O Plano Europeu de Luta contra o Cancro, apresentado a 3 de fevereiro, e que conta com um financiamento de 4 mil milhões de euros, define uma nova abordagem da União Europeia (UE) em matéria de prevenção, deteção precoce, tratamento e cuidados oncológicos. O documento indica que, em 2020, foram diagnosticadas com cancro 2,7 milhões de pessoas na UE, enquanto 1,3 milhões morreram da doença. Estima-se que o impacto económico na UE seja superior a mil milhões de euros a cada ano. Estes números vão sofrer um «incremento elevadíssimo» nos anos pós-pandemia, devido ao atraso no diagnóstico, considerou a advogada Miriam Brice, que apelou à criação de um «compromisso a nível governamental e uma abordagem governativa e global, centrada no doente».

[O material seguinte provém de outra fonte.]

(** ** Frame properties of the loops: what is not touched is not changed *)

Lemma scan_loop_frame (values : mem -> Z -> channels) (step : Z) (n : nat) :
  forall (scan_input scan_output r g b a : Z) (m : mem) (q : Z),
    ~ touched_scan r g b a scan_output (Z.of_nat n) q ->
    scan_loop values step n scan_input scan_output r g b a m q = m q.
Proof.
  induction n as [| n IH]; intros scan_input scan_output r g b a m q H.
  - reflexivity.
  - cbn [scan_loop].
    destruct (values m scan_input) as [[[rv gv] bv] av].
    rewrite IH.
    + apply fill_rgba64_pixel_frame. intros Ht. apply H.
      apply touched_scan_head; [lia | exact Ht].
    + intros Ht. apply H. rewrite Nat2Z.inj_succ.
      now apply touched_scan_tail.
Qed.

Lemma rgba_loop_frame
    (assign : mem -> Z -> sail_rgba64_t -> sail_status_t * sail_rgba64_t)
    (step : Z) (n : nat) :
  forall (scan_input scan_output r g b a : Z) (rgba : sail_rgba64_t)
         (m : mem) (q : Z),
    ~ touched_scan r g b a scan_output (Z.of_nat n) q ->
    snd (rgba_loop assign step n scan_input scan_output r g b a rgba m) q
    = m q.
Proof.
  induction n as [| n IH]; intros scan_input scan_output r g b a rgba m q H.
  - reflexivity.
  - cbn [rgba_loop].
    destruct (assign m scan_input rgba) as [status rgba'].
    destruct status; try reflexivity.
    rewrite IH.
    + apply fill_rgba64_pixel_frame. intros Ht. apply H.
      apply touched_scan_head; [lia | exact Ht].
    + intros Ht. apply H. rewrite Nat2Z.inj_succ.
      now apply touched_scan_tail.
Qed.

Lemma touched_scan_shift (r g b a scan k n q : Z) :
  0 <= k ->
  touched_scan r g b a (scan + 8 * k) n q ->
  touched_scan r g b a scan (k + n) q.
Proof.
  intros Hk (i & Hi & H). exists (k + i). split; [lia |].
  now replace (scan + 8 * (k + i)) with (scan + 8 * k + 8 * i) by lia.
Qed.
(** * Earthquake Visualizer: feed-to-view synchronisation

    A shallow embedding of the [MapView] React component of the
    Earthquake Visualizer and of the fragment of JavaScript and React it
    relies on.  The repository carries the component in several variants:

    - [src/components/MapView.jsx], the one [App.jsx] imports;
    - the first file of [unnamed/part_001] (lines 1-208), whose logic
      differs from it in two places: the list click handler collapses the
      sidebar only when [window.innerWidth < 768], and an empty collection
      renders a notice instead of the main layout;
    - the second file of [unnamed/part_001] (lines 209-394), which has the
      same fetch, colour and selection code, the notice for an empty
      collection, and no sidebar state at all.

    The three are modelled side by side through [variant]; the third
    never reads or writes the sidebar slot of the state. *)

From Stdlib Require Import List ZArith QArith Qround Bool String Lia Lqa.
From Stdlib Require Import Permutation Sorted DecimalString.
Import ListNotations.

Local Open Scope Z_scope.

(** ** The JavaScript fragment the component uses *)

Module JS.

(** A Number: the exact rational value of a finite double, or one of the
    three special values.  Comparison of doubles is comparison of these
    values, and so is the rounding of [toFixed]. *)
Inductive number : Type :=
| NaN
| PosInfinity
| NegInfinity
| Finite (q : Q).

(** What the feed can put in [properties.mag]: a JSON number, JSON
    [null], or nothing at all (the property is absent). *)
Inductive value : Type :=
| Null
| Undefined
| Num (x : number).

Inductive exn : Type :=
| TypeError
| SyntaxError
| Error (msg : string).
(** * IMU / ground-truth preparation pipeline: a shallow embedding

    The development follows [data/euroc_utils.py] and
    [data/inertial_ABCs.py].  Python exceptions are results of an error
    monad, numpy arrays are lists indexed with stdpp's lookup and insert,
    timestamps and the sensor readings that are filtered and scaled are
    rationals, and the quantities that go through a square root or a
    trigonometric function are real numbers.  The window builder is
    polymorphic in the type of the readings.  Linear interpolation, the IIR
    difference equation, the min-max scaler, the range check of the
    Butterworth design and the shuffle behind numpy's draw without
    replacement are written out; the coefficients of the design, the
    integers the generator draws, the dataset shuffle, double-precision
    arithmetic where a statement does not depend on it and the two helpers
    of [data/utils/data_utils.py] are parameters of the sections that use
    them. *)

From Stdlib Require Import QArith Qabs Qround Qminmax Reals Lra Lia.
From stdpp Require Import base list strings gmap.
(** A list is determined by being sorted on a key and listing the elements
    of every key in a given order: whatever stable sort the engine runs, it
    returns the list computed by [sortBy]. *)
Lemma stable_sorted_unique {T K : Type} `{EqDecision K} (key : T -> K) (R : K -> K -> Prop)
    (l1 l2 : list T) :
  (∀ k1 k2, R k1 k2 -> R k2 k1 -> k1 = k2) ->
  StronglySorted (fun x y => R (key x) (key y)) l1 ->
  StronglySorted (fun x y => R (key x) (key y)) l2 ->
  (∀ k, filter (fun x => key x = k) l1 = filter (fun x => key x = k) l2) ->
  l1 = l2.
Proof.
  intros Hanti. revert l2. induction l1 as [|x l1 IH]; intros l2 Hs1 Hs2 Hsame.
  - destruct l2 as [|y l2]; [done|].
    specialize (Hsame (key y)). rewrite filter_nil, filter_cons, decide_True in Hsame; done.
  - apply StronglySorted_inv in Hs1 as [Hs1 Hx].
    destruct l2 as [|y l2].
    { specialize (Hsame (key x)). rewrite filter_nil, filter_cons, decide_True in Hsame; done. }
    apply StronglySorted_inv in Hs2 as [Hs2 Hy].
    assert (key y = key x) as Hkey.
    { destruct (decide (key y = key x)) as [|Hne]; [done|]. exfalso.
      pose proof (Hsame (key x)) as Hkx. pose proof (Hsame (key y)) as Hky.
      rewrite (filter_cons _ x), (filter_cons _ y), decide_True, decide_False in Hkx by done.
      rewrite (filter_cons _ x), (filter_cons _ y), decide_False, decide_True in Hky
        by (done || by intros ?).
      assert (x ∈ l2) as Hx2.
      { assert (x ∈ filter (fun z => key z = key x) l2) as Hin by (rewrite <- Hkx; by left).
        by apply list_elem_of_filter in Hin as [_ ?]. }
      assert (y ∈ l1) as Hy1.
      { assert (y ∈ filter (fun z => key z = key y) l1) as Hin by (rewrite Hky; by left).
        by apply list_elem_of_filter in Hin as [_ ?]. }
      rewrite Forall_forall in Hx, Hy.
      apply Hne, Hanti; [by apply Hy | by apply Hx]. }
    assert (x = y) as <-.
    { specialize (Hsame (key x)).
      rewrite (filter_cons _ x), (filter_cons _ y), !decide_True in Hsame by done.
      by injection Hsame. }
    f_equal. apply IH; [done | done |].
    intros k. specialize (Hsame k). rewrite !(filter_cons _ x) in Hsame.
    destruct (decide (key x = k)); [by injection Hsame | done].
Qed.

Lemma notAfter_antisym k1 k2 : notAfter k1 k2 -> notAfter k2 k1 -> k1 = k2.
Proof.
  destruct k1 as [[b1 d1] x1], k2 as [[b2 d2] x2]. unfold notAfter. cbn [fst snd].
  intros H1 H2. repeat f_equal; lia.
Qed.

(** The ranked candidates are the only list that is sorted by the three
    keys and keeps the candidates of equal keys in their order. *)
Lemma rankedCandidates_unique allMatches ta r targetGames (l : list Cand.t) :
  StronglySorted (fun m1 m2 => notAfter (rankKey ta r targetGames m1) (rankKey ta r targetGames m2)) l ->
  (∀ k : Z * Z * Z,
      filter (fun m => rankKey ta r targetGames m = k) l
      = filter (fun m => rankKey ta r targetGames m = k) (filter (eligible ta targetGames) allMatches)) ->
  l = rankedCandidates allMatches ta r targetGames.
Proof.
  intros Hsorted Hstable.
  apply (stable_sorted_unique (rankKey ta r targetGames) notAfter).
  - apply notAfter_antisym.
  - exact Hsorted.
  - apply rankedCandidates_sorted.
  - intros k. by rewrite rankedCandidates_stable.
Qed.

(** ** The selection loop of a round *)

Lemma commits_snoc r ta chosen m :
  commits r ta (chosen ++ [m]) = commit r m (commits r ta chosen).
Proof. unfold commits. by rewrite foldl_app. Qed.

Lemma numberBoards_snoc r chosen m :
  numberBoards r (chosen ++ [m])
  = numberBoards r chosen
    ++ [Match.mk r (Z.of_nat (length chosen) + 1) (Cand.A m) (Cand.B m) (Cand.group m)].
Proof.
  unfold numberBoards. rewrite imap_app. cbn [imap]. by rewrite Nat.add_0_r.
Qed.

Lemma numberBoards_length r chosen : length (numberBoards r chosen) = length chosen.
Proof. unfold numberBoards. by rewrite length_imap. Qed.

Lemma candPlayers_snoc chosen m :
  candPlayers (chosen ++ [m]) = candPlayers chosen ++ [Cand.A m; Cand.B m].
Proof. unfold candPlayers. by rewrite flat_map_app. Qed.

Lemma commits_roundMatches r ta chosen :
  roundMatches (commits r ta chosen) = numberBoards r chosen.
Proof.
  induction chosen as [|m chosen IH] using rev_ind; [done|].
  rewrite commits_snoc, numberBoards_snoc. cbn [commit roundMatches].
  by rewrite IH, numberBoards_length.
Qed.
(** X4.  A response whose only fenced block carries a tag of word
    characters that is none of the nine spellings step 2 looks for
    (html, HTML, htm, css, CSS, javascript, js, JavaScript, JS), so also
    Css, python or no tag at all, with a body that is not blank, gives
    index.html alone: the stripped body itself if it looks like a page,
    else the stripped body inside the script wrapper. *)
Theorem unrecognised_tag_block (tag pre body post : string) :
  all isword tag = true ->
  ~ In tag language_tags ->
  one_block pre body post ->
  Parse._parse_web_files
    (pre ++ "```" ++ tag ++ NL ++ body ++ "```" ++ post)
  = Returns
      [("index.html",
        if Parse.looks_like_html (strip body) then strip body
        else Parse.script_wrapper (strip body))].
Proof.
  intros Hw Ht Hb.
  pose proof (word_name_char tag Hw) as Hn.
  destruct (anonymous_match tag body post Hw (clean_body _ _ _ Hb))
    as (g & Hg & Hm).
  rewrite <- inner_assoc in Hm |- *.
  rewrite (parse_without_tags tag pre body post Hn Ht Hb []).
  - cbn [Parse.store_matches fold_left]. unfold Parse.generic_fallback.
    cbn [dict_is_empty]. unfold Re.findall1.
    rewrite compile_generic_pattern.
    rewrite (findall_re_one_block _ _ _ _ _ [(1, g)]).
    + cbn [map Re.group Re.cap_get fst Nat.eqb bind]. rewrite Hg.
      destruct (Parse.looks_like_html (strip body)); reflexivity.
    + apply (clean_pre _ _ _ Hb).
    + apply (clean_post _ _ _ Hb).
    + unfold Re.match_here. fold accept. now rewrite m_fence_some.
  - apply findall2_single with (r := labelled_block);
      [reflexivity | reflexivity | apply (clean_pre _ _ _ Hb)
      | apply clean_tagged; [exact Hn | apply (clean_body _ _ _ Hb)]
      | apply (clean_post _ _ _ Hb) |].
    rewrite inner_assoc. now apply labelled_miss_word.
Qed.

A associação Careca Power, a que preside, apoia as vítimas de cancro nas vertentes legal, económica, profissional, de saúde, social e afetiva/emocional, «complementando e às vezes substituindo o Estado» no apoio prestado aos doentes. Miriam Brice criticou os «atrasos gritantes» do trabalho das juntas médicas, que adiam o acesso dos doentes aos direitos que o Estado lhes confere. «Temos casos de atrasos de quase dois anos na verificação da incapacidade», denunciou.
Vítor Rodrigues saudou ainda a «importância fundamental» que a articulação entre farmácias hospitalares e comunitárias teve para os doentes oncológicos, desde abril passado, e defendeu que «deve continuar no futuro». Também a telemedicina poderá ser útil na área da oncologia «se for aplicada com boas práticas e não para evitar enchentes nos hospitais e centros de saúde», afirmou.